── Records shown
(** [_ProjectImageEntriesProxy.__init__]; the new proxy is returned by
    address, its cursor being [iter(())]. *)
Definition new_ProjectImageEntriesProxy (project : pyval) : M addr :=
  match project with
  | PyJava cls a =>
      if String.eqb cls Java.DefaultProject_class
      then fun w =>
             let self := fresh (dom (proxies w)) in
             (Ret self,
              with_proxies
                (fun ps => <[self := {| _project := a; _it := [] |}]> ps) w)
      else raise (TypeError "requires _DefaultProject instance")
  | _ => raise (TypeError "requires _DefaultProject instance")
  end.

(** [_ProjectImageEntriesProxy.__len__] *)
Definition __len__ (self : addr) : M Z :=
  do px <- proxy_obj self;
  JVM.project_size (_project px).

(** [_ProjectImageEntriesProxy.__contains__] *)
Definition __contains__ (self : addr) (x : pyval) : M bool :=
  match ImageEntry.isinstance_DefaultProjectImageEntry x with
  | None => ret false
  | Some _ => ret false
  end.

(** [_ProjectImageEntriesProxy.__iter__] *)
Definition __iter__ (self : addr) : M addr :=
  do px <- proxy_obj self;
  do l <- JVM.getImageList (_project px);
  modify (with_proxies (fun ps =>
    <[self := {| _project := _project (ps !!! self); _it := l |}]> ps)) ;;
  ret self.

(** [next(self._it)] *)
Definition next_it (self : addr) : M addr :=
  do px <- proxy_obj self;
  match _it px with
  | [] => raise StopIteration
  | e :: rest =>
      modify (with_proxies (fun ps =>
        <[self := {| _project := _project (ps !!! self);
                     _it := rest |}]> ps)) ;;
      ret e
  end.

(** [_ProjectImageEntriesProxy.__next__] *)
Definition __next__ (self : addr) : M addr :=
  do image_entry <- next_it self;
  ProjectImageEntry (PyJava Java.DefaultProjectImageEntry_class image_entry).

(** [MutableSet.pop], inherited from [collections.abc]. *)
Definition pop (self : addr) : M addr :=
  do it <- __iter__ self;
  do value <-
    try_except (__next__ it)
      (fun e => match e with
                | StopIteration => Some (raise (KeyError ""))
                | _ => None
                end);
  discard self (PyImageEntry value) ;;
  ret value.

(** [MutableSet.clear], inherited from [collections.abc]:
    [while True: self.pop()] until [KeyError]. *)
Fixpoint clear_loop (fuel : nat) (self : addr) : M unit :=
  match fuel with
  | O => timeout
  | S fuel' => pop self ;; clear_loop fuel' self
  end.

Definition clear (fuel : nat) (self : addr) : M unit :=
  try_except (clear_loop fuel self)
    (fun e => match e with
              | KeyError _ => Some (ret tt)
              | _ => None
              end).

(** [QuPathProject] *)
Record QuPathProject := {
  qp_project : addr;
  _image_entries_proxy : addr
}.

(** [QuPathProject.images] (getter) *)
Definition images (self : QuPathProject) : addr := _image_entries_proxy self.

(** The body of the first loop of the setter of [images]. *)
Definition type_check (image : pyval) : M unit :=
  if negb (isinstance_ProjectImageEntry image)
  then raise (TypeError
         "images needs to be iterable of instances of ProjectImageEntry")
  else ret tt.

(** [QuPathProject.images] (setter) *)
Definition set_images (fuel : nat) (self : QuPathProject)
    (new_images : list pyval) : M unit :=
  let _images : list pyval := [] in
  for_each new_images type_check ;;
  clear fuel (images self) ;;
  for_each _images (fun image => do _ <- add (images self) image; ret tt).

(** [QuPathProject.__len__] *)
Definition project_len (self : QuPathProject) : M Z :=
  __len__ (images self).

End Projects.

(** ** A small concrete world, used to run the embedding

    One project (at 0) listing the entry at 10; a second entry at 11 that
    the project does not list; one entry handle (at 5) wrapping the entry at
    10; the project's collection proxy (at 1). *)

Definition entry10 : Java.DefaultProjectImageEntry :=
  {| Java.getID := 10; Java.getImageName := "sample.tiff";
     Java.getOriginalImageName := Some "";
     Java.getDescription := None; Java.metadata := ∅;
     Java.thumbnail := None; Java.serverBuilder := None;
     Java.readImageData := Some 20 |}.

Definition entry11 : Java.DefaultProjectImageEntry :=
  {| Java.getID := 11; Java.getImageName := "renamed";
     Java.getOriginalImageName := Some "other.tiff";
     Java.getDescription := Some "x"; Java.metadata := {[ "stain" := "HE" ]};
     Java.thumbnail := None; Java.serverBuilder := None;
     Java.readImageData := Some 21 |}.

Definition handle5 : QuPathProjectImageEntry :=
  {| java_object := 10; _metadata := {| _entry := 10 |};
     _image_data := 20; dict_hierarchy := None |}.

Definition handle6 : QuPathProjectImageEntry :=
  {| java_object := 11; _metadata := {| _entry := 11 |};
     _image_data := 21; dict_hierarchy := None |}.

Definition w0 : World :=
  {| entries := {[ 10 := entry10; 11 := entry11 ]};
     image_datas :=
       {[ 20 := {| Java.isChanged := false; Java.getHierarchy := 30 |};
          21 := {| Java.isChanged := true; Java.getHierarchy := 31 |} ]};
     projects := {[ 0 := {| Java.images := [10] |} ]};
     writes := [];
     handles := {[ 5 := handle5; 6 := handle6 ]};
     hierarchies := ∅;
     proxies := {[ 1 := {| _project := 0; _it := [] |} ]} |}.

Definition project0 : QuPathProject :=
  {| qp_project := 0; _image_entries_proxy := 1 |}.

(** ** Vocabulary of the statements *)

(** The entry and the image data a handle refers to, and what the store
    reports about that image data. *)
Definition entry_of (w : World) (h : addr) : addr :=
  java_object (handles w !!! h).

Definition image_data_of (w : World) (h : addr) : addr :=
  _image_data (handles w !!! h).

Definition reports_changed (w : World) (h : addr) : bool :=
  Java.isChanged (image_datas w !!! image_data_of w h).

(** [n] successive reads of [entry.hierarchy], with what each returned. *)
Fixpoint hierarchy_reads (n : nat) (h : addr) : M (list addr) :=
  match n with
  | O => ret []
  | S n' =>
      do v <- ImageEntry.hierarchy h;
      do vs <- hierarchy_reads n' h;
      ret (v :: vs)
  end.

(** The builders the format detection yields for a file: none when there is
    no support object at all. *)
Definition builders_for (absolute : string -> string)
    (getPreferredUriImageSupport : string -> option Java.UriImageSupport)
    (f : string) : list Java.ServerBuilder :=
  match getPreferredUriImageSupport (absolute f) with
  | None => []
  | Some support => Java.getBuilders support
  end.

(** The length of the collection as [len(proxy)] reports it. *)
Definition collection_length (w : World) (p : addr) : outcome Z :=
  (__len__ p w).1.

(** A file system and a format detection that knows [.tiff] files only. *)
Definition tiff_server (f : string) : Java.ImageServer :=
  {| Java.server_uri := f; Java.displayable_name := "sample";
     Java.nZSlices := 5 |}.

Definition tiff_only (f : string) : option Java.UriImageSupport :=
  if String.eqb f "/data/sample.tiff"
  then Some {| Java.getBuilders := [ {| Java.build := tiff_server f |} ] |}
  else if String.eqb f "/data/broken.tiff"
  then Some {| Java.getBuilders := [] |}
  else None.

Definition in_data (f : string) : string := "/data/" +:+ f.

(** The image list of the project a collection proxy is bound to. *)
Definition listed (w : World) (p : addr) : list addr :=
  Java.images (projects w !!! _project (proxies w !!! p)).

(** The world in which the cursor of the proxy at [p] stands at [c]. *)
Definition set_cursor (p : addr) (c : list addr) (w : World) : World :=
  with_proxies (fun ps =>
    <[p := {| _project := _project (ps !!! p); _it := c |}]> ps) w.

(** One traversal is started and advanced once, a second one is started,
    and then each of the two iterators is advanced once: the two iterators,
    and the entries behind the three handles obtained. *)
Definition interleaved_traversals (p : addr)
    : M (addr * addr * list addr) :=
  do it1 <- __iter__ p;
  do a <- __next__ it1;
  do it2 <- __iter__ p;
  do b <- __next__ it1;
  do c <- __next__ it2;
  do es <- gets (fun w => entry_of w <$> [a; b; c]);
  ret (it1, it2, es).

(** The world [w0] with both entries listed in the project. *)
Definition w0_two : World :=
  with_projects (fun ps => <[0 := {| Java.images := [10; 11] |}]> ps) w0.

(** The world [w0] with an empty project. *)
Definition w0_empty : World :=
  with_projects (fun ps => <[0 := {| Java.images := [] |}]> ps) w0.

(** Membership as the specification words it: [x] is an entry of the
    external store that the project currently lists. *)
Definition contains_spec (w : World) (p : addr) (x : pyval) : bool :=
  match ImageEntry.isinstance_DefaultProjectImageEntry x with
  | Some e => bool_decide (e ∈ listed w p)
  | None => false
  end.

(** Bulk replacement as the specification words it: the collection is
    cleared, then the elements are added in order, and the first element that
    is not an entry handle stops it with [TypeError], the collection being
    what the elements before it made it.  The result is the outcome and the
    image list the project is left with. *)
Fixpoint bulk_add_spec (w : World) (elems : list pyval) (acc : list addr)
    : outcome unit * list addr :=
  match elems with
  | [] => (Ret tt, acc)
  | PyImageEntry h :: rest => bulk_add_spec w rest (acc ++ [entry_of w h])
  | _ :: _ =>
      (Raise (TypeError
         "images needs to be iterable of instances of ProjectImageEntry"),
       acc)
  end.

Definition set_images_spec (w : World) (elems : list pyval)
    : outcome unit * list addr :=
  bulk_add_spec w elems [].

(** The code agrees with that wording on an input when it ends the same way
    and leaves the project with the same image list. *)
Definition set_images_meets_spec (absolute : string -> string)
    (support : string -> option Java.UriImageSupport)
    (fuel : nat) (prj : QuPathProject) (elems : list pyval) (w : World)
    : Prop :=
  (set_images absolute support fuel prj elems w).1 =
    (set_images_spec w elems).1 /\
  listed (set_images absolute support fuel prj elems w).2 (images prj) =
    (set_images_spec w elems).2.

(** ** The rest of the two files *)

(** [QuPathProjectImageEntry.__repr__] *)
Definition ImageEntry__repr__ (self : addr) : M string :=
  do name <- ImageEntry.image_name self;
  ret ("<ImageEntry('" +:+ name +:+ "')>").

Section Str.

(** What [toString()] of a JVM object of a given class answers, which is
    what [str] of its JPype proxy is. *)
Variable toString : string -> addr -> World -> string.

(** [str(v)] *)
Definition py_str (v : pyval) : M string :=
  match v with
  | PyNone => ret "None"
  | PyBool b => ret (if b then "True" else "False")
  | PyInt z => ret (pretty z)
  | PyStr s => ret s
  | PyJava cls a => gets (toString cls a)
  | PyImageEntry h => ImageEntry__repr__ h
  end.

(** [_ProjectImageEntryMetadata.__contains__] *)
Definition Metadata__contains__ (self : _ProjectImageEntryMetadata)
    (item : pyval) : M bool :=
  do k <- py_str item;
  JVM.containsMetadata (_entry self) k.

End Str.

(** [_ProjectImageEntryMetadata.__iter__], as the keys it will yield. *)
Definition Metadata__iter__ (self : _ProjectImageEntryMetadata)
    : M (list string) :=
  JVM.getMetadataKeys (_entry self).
────
> _Work task_
Set aside each line above that includes the string "isChanged" and report it.

> _Task response_
       {[ 20 := {| Java.isChanged := false; Java.getHierarchy := 30 |};
          21 := {| Java.isChanged := true; Java.getHierarchy := 31 |} ]};
  Java.isChanged (image_datas w !!! image_data_of w h).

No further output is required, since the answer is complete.